En el artículo que el historiador Carlos Seco Serrano ha publicado en este periódico sobre Cataluña y el 98 (3 de marzo de 1998) me anima a exponer por mi parte algunas especulaciones que suelen ocupar mi mente en las circunstancias actuales. Son reflexiones inoperantes, pues se refieren a un pasado concluso. Las guerras mundiales de este siglo pusieron fin a un orden internacional fundado en el equilibrio entre naciones independientes que la Edad moderna había vivido, liquidando para Europa ese peculiar tipo de organización del poder público: la nación soberana, y abriendo perspectivas hacia más amplias estructuras de poder; y por cuanto concierne a esta particular nación llamada España, cuyo pretendido ser o esencia fue preocupación obsesiva para las generaciones intelectuales de 1898 y 1914, el hecho es que se encuentra ya en vías de avanzada incorporación a otras entidades políticas de magnitud superior. En la fecha de hoy, resulta, pues, ocioso, por inconducente, cualquier debate acerca de lo que en su día fue o pudo haber sido la nación española.Instalado en esta ociosidad, las oportunas citas que nuestro historiador hace en su artículo de los poemas donde Maragall hace vehemente apelación al iberismo de España, así como la invocación del programa catalanista que aspiraba a una integración peninsular, me confirman en la idea de que, si en esta Península nuestra quedó frustrado el proyecto de una nación ajustada al modelo de la modernidad europea, ello fue debido, entre otras causas, a un accidente histórico que muy temprano dejaría manco el cuerpo en que semejante proyecto hubiera debido encarnar.

El proyecto no sería otro que el esbozado en la famosa profecía del Duero aventurada por Cervantes en su tragedia Numancia. Como es bien sabido, junto a la sitiada y arrasada Numancia, el río se levanta para consolar a España del desastre; y, tras un repaso sumario del curso de la historia hasta llegar al monarca entonces reinante, "el segundo Filipo sin segundo", emitir el siguiente pronóstico: "Debajo de este imperio tan dichoso / serán a una corona reducidos, /por bien universal y a tu reposo, / tus reinos, hasta entonces divididos. / El jirón lusitano, tan famoso, / que un tiempo se cortó de los vestidos / de la ilustre Castilla, ha de asirse / de nuevo, y a su antiguo ser venirse. / ¡Qué envidia, qué temor, España amada, / te tendrán mil naciones extranjeras", etcétera.

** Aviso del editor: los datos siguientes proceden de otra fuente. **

Definition write_start (config : Mp4Config) (configs : list TrackConfig) : W FragmentedMp4Writer :=
  write_start_with_sample_descriptions config
    (map (λ c, mk_frag_config (tc_type c) (tc_timescale c) (tc_language c) [tc_media_conf c]) configs).

(** [add_sample_description]: an existing description keeps its index; a new one is
    appended and the initialization segment rewritten in place. *)
Definition add_sample_description (id : Z) (description : MediaConfig) : FW Z :=
  let@ _ := ensure_not_poisoned in
  λ w,
  match find_track id w with
  | None => (Fails (TrakNotFound id), w)
  | Some (i, t) =>
      if bool_decide (media_config_track_type description ≠ track_type t)
      then (Fails (InvalidData "sample description does not match the track type"), w)
      else match position (λ c, bool_decide (c = description)) (sample_descriptions t) with
      | Some n => (ok_or (u32_try (Z.of_nat n + 1)) (InvalidData "too many sample descriptions"), w)
      | None =>
          if has_pending_samples w
          then (Fails (InvalidData "sample descriptions can change only at a fragment boundary"), w)
          else
            let descriptions := sample_descriptions t ++ [description] in
            match u32_try (vec_len descriptions) with
            | None => (Fails (InvalidData "too many sample descriptions"),
                       update_track i (set_descriptions descriptions (sample_description_count t) t) w)
            | Some count =>
                let w' := update_track i (set_descriptions descriptions count t) w in
                match initialization_metadata (movie_timescale w') (tracks w') with
                | Fails e =>
                    (Fails e, update_track i (set_descriptions (sample_descriptions t) (count - 1) t) w')
                | Panics => (Panics, w')
                | Done metadata =>
                    match stream_position (writer w') with
                    | (Fails e, s) => (Fails e, set_writer s w')
                    | (Panics, s) => (Panics, set_writer s w')
                    | (Done media_end, s) =>
                        match write_initialization_metadata_bytes (moov_offset w') metadata s with
                        | (Fails e, s) =>
                            (Fails e, set_poisoned (set_writer s
                               (update_track i (set_descriptions (sample_descriptions t) (count - 1) t) w')))
                        | (Panics, s) => (Panics, set_writer s w')
                        | (Done _, s) =>
                            match sink_seek media_end s with
                            | (Fails e, s) => (Fails e, set_writer s w')
                            | (Panics, s) => (Panics, set_writer s w')
                            | (Done _, s) => (Done count, set_writer s w')
                            end
                        end
                    end
                end
            end
      end
  end.
Definition trun_spec (o : Z) (t : FragmentTrack) : TrunBox :=
  mk_trun (if has_signed_cts t then 1 else 0) (if has_cts t then 0xf01 else 0x701) (vec_len (samples t)) (Some o) None
    (map duration (samples t)) (map sample_size (samples t))
    (map (λ s, sample_flags (track_type t) (is_sync s)) (samples t))
    (if has_cts t then map (λ s, u32_of_i32 (rendering_offset s)) (samples t) else []).
Definition tfhd_spec (t : FragmentTrack) : TfhdBox :=
  mk_tfhd 0 (if 1 <? sample_description_count t then 0x02003a else 0x020038) (track_id t) None
    (if 1 <? sample_description_count t then pending_sample_description_index t else None)
    (Some (duration (first_of t))) (Some (sample_size (first_of t)))
    (Some (track_default_sample_flags (track_type t))).
Definition traf_spec (o : Z) (t : FragmentTrack) : TrafBox :=
  mk_traf (tfhd_spec t) (Some (mk_tfdt 1 0 (start_time (first_of t)))) (Some (trun_spec o t)).

Fixpoint trafs_at (o : Z) (l : list FragmentTrack) : list TrafBox :=
  match l with
  | [] => []
  | t :: l => traf_spec o t :: trafs_at (o + payload_size t) l
  end.

Lemma u32_try_ok n : 0 ≤ n ≤ u32_max → u32_try n = Some n.
Proof.
  intros. unfold u32_try. destruct (_ && _) eqn:E; [done|]. apply andb_false_iff in E as [E|E]; reflect_bools; lia.
Qed.
Lemma u32_try_Some n m : u32_try n = Some m → m = n ∧ 0 ≤ n ≤ u32_max.
Proof. unfold u32_try. destruct (_ && _) eqn:E; [|done]. intros [= <-]. reflect_bools. lia. Qed.

Lemma sizes_of_ok l : Forall sample_ok l → sizes_of l = Done (map sample_size l).
Proof.
  induction 1 as [|s l Hs _ IH]; [done|]. cbn [sizes_of map]. destruct Hs.
  rewrite u32_try_ok by (unfold vec_len in *; lia). by rewrite IH.
Qed.

Lemma checked_sum_spec max acc l :
  Forall (λ n, 0 ≤ n) l → acc ≤ max →
  checked_sum max acc l = if acc + zsum id l <=? max then Some (acc + zsum id l) else None.
Proof.
  intros Hl. revert acc. induction Hl as [|n l Hn Hl IH]; intros acc Ha.
  - cbn. rewrite Z.add_0_r. by rewrite (proj2 (Z.leb_le _ _)).
  - cbn [checked_sum]. unfold checked_add. rewrite zsum_cons. change (id n) with n.
    assert (0 ≤ zsum id l) as Hs. { clear -Hl. induction Hl; [done|]. rewrite zsum_cons. unfold id at 1. lia. }
    rewrite Z.add_assoc. destruct (acc + n <=? max) eqn:E; reflect_bools; [by apply IH|].
    destruct (_ <=? max) eqn:E2; reflect_bools; [lia|done].
Qed.

Lemma zsum_map {A B : Type} (f : A → B) (g : B → Z) l : zsum g (map f l) = zsum (λ a, g (f a)) l.
Proof. induction l as [|a l IH]; [done|]. cbn [map]. by rewrite !zsum_cons, IH. Qed.

Lemma checked_sum_sizes max acc l :
  acc ≤ max → checked_sum max acc (map sample_size l)
  = if acc + zsum sample_size l <=? max then Some (acc + zsum sample_size l) else None.
Proof.
  intros Ha. rewrite checked_sum_spec; [by rewrite zsum_map| |done].
  apply Forall_map, Forall_true. intros s. unfold sample_size, vec_len. lia.
Qed.

Lemma build_traf_spec t p :
  pending_ok t → p ≤ u64_max →
  build_traf t p = if p + payload_size t <=? u64_max then Done (traf_spec 0 t, p + payload_size t)
                   else Fails (InvalidData "fragmented MP4 payload size overflow").
Proof.
  intros [[i Ht] Hne] Hpl. destruct Ht as [Hid Hc Hp Hs _ Hl _]. unfold build_traf.
  rewrite (u32_try_ok (vec_len (samples t))) by (unfold vec_len in *; lia).
  cbn [ok_or ibind]. rewrite sizes_of_ok by done. cbn [ibind]. rewrite checked_sum_sizes by done.
  unfold payload_size, traf_spec, tfhd_spec, trun_spec, has_cts, has_signed_cts, first_of.
  destruct (samples t) as [|s l] eqn:El; [done|]. cbv beta iota.
  destruct (_ <=? u64_max); [|done]. cbn [ok_or ibind].
  destruct (pending_sample_description_index t) as [pi|]; [|done].
  apply Forall_cons in Hs as [[] _]. rewrite (u32_try_ok (vec_len (bytes s))) by (unfold vec_len in *; lia).
  destruct (1 <? sample_description_count t); destruct (existsb _ (s :: l)); done.
Qed.

Lemma payload_size_nonneg t : 0 ≤ payload_size t.
Proof. apply zsum_nonneg. intros. unfold sample_size, vec_len. lia. Qed.
Lemma payloads_nonneg l : 0 ≤ zsum payload_size l.
Proof. apply zsum_nonneg, payload_size_nonneg. Qed.
#[export] Hint Resolve payload_size_nonneg payloads_nonneg : mp4.

Lemma build_trafs_spec l p :
  Forall pending_ok l → p ≤ u64_max →
  build_trafs l p = (if p + zsum payload_size l <=? u64_max
                     then Done (map (traf_spec 0) l, p + zsum payload_size l)
                     else Fails (InvalidData "fragmented MP4 payload size overflow")).
Proof.
  intros Hl. revert p. induction Hl as [|t l Ht Hl IH]; intros p Hp; cbn [build_trafs map].
  - rewrite zsum_nil, Z.add_0_r. by rewrite (proj2 (Z.leb_le _ _)).
  - rewrite build_traf_spec, zsum_cons, Z.add_assoc by done. pose proof (payloads_nonneg l).
    destruct (p + payload_size t <=? u64_max) eqn:E; reflect_bools.
    + cbn [ibind]. rewrite IH by done. by destruct (_ <=? u64_max).
    + cbn [ibind]. destruct (_ <=? u64_max) eqn:E2; reflect_bools; [lia|done].
Qed.

(** The track fragment is well formed wherever its payload starts. *)
Lemma sample_flags_range t b : u_in 4 (sample_flags t b).
Proof. unfold sample_flags, u_in. case_match; done. Qed.
Lemma default_flags_range t : u_in 4 (track_default_sample_flags t).
Proof. unfold track_default_sample_flags, u_in. case_match; done. Qed.

Lemma u_in_4 n : 0 ≤ n ≤ u32_max → u_in 4 n.
Proof. unfold u_in, u32_max. lia. Qed.
Lemma u_in_8 n : 0 ≤ n ≤ u64_max → u_in 8 n.
Proof. unfold u_in, u64_max. lia. Qed.

Lemma first_of_ok t : pending_ok t → sample_ok (first_of t).
Proof.
  intros [[i []] Hne]. unfold first_of. destruct (samples t) as [|s l]; [done|].
  by apply Forall_cons in to_samples0 as [].
Qed.

Lemma tfhd_spec_wf t : pending_ok t → tfhd_wf (tfhd_spec t).
Proof.
  intros Ht. pose proof (first_of_ok t Ht) as []. destruct Ht as [[i []] Hne].
  assert (0 ≤ sample_size (first_of t)) by (unfold sample_size, vec_len; lia).
  unfold tfhd_spec. destruct (1 <? sample_description_count t); constructor; cbn;
    try (by split); try (by apply u_in_4; lia);
    try (split; [done|]; intros n [= <-]; (apply u_in_4; unfold sample_size in *; lia) || apply default_flags_range).
  destruct (pending_sample_description_index t) as [p|]; [|done].
  split; [done|]. intros n [= <-]. apply u_in_4. lia.
Qed.

Lemma column_map {A : Type} (f : A → Z) (l : list A) flag count :
  flag = true → count = vec_len l → (∀ a, a ∈ l → u_in 4 (f a)) → column_in count flag (map f l).
Proof.
  intros -> -> H. split; [unfold vec_len; by rewrite length_map|]. apply Forall_map, Forall_forall. exact H.
Qed.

Cervantes escribía El cerco de Numancia hacia 1583 haciendo que el Duero profetizase lo ocurrido pocos años antes, cuando en 1580 hereda Felipe la corona portuguesa vacante. Así, la obra cervantina, al mismo tiempo que confirma el que sería uno de los mitos nacionalistas españoles, el heroísmo numantino, celebra la incorporación de Portugal al poder del "segundo Filipo sin segundo". Mal hubiera podido imaginar el poeta que bajo el nieto de éste, el cuarto rey del mismo nombre, se separaría Portugal de nuevo medio siglo más tarde, a la vez que se frustraba en cambio un intento análogo por parte de Cataluña. Tal fue el accidente histórico que, dividiendo el grandioso imperio evocado en su profecía por el Duero, dejaba manco en la Península el cuerpo de una posible nación europea moderna. Pues cuando, llegado el siglo XIX, se trataba de fundamentar ideológicamente la doctrina nacionalista y Renan se preguntaba ¿Qué es una nación?, entre las diversas y siempre dudosas notas que solían atribuirse como características determinantes al entonces nuevo concepto, una de las más aducidas era la de "unidad territorial". Por cuestionable que ello fuera, y por mucho que se prestase a alimentar toda clase de problemáticos irredentismos, no hay duda de que, puesta siempre la vista en el modelo francés, el mapa de España en la península Ibérica revela de modo palmario esa manquedad de que la pretendida nación española ha adolecido. Desprendido "el jirón lusitano" con renuncia al nombre de español, el Portugal independiente buscaría su propia orientación en el concierto internacional, mientras los dos sectores del territorio peninsular ahora segregados quedaban de espaldas el uno al otro a ambos lados de la frontera, ignorándose recíprocamente con una especie de deliberado o receloso desdén.

En la crisis del 98, con los sentimientos de un nacionalismo regeneracionista, se sintió desde Cataluña, ya lo hemos visto, la ausencia de Portugal (donde, por su parte, no faltaron nunca -piénsese, por ejemplo, en Oliveira Martins- las nostalgias más o menos militantes de unidad ibérica), mientras que en la España castellanista, Unamuno, siempre complejo y contradictorio, fue el único en tener la vista puesta y el interés despierto hacia la realidad portuguesa, su literatura, su política, su paisaje, dando así respuesta acorde a la postura de Maragall.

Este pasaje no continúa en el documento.